一方、営業の中には「本当にロールプレイを行うことで成績が上がるのか?」と疑問を持っている人もいます。もしそのような疑問を営業が持っていたら、その営業はロールプレイに使う時間をお客様と過ごす時間に使う方が生産的だと考えるでしょう。

「ロールプレイをやったらうまくいくほど営業は甘くないんだ。だったらその時間を、お客様との時間に使わせてくれ」と言われてしまったら、それはもう「はい、わかりました」というふうに言わざるを得ないですよね。

「決してレベルとしては十分ではないのだけれども、一方でトレーニングもできない」というのが多くの営業組織が陥っている状態なのではないかと思います。

ロールプレイの成功事例を作る

では、何が解決の鍵なのでしょうか。そのポイントはただ1つ、「ロールプレイを行ったからうまくいった」という状態を作れるかどうか、です。

その際、妥協した方が良いポイントが1つあります。それは、「いきなりみんながロールプレイを行う状態を作ることは諦める」ということです。

なぜかというと、まずは「ロールプレイを行ったからうまくいった」という「ロールプレイを行なったことによる良い変化」を作るということが一番優先させるべきことだからです。

「ロールプレイを行なってもあんまり効果がないじゃないですか」という人を増やしてしまうと、その人たちはある意味で抵抗勢力になってしまうのです。そのため、まず何よりも優先するべきは「ロールプレイを行なったからうまくいった」という人を増やすことです。

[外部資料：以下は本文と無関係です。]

(** [now] is what [Date.now()] reads during this render. *)
Definition Table `{Runtime} (title : jsstring) (rows : list LeaderboardRow)
    (highlight : option LeaderboardRow) (now : Z) : TableView :=
  {| title := title; tbody := imap (tr highlight now) rows |}.

Record RankLine := { label : jsstring; rank_text : jsstring }.

Record FormStepView := {
  hero : HeroView;
  name_value : jsstring;
  age_value : jsstring;
  gender_value : jsstring;
  error_line : guarded jsstring;
  submit_disabled : bool;
  submit_label : jsstring;
}.

Record LeaderboardsStepView := {
  country_rank : guarded RankLine;
  global_rank : guarded RankLine;
  country_table : TableView;
  global_table : TableView;
}.

Inductive View :=
| FormStep (v : FormStepView)
| LeaderboardsStep (v : LeaderboardsStepView).

Definition ellipsis : jsstring := [0x2026%N].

多くの営業組織はこの順番を間違えてしまい、「みんながロールプレイを行う」という状態を先に作ろうとしてしまいます。それが多くの会社でロールプレイが上手く機能しない原因です。

実力者をロールプレイに加えよう

「ロールプレイを行なったからうまくいった」という状態を作るためには、それなりの実力者の人がそのロールプレイに加わっていることが必要になります。

そうすると、マネジャー側の高い成果を上げている人に参加してもらうことになります。すると、その人の貴重な戦力をロールプレイの時間に使うことによって、お客様向けの営業時間が減ってしまうという悩みが出てきます。

そうなった時に困らないように、ロールプレイは録画の記録を取っておきましょう。そうすれば、その実力者の方が入ったロールプレイが映像記録として残ります。そうすることでそれを教材として使ったり、他の人のレベルを上げていくということに役立てたりすることができます。

そこまで土台を作っておけば徐々に組織の展開というのがしやすくなってくるでしょう。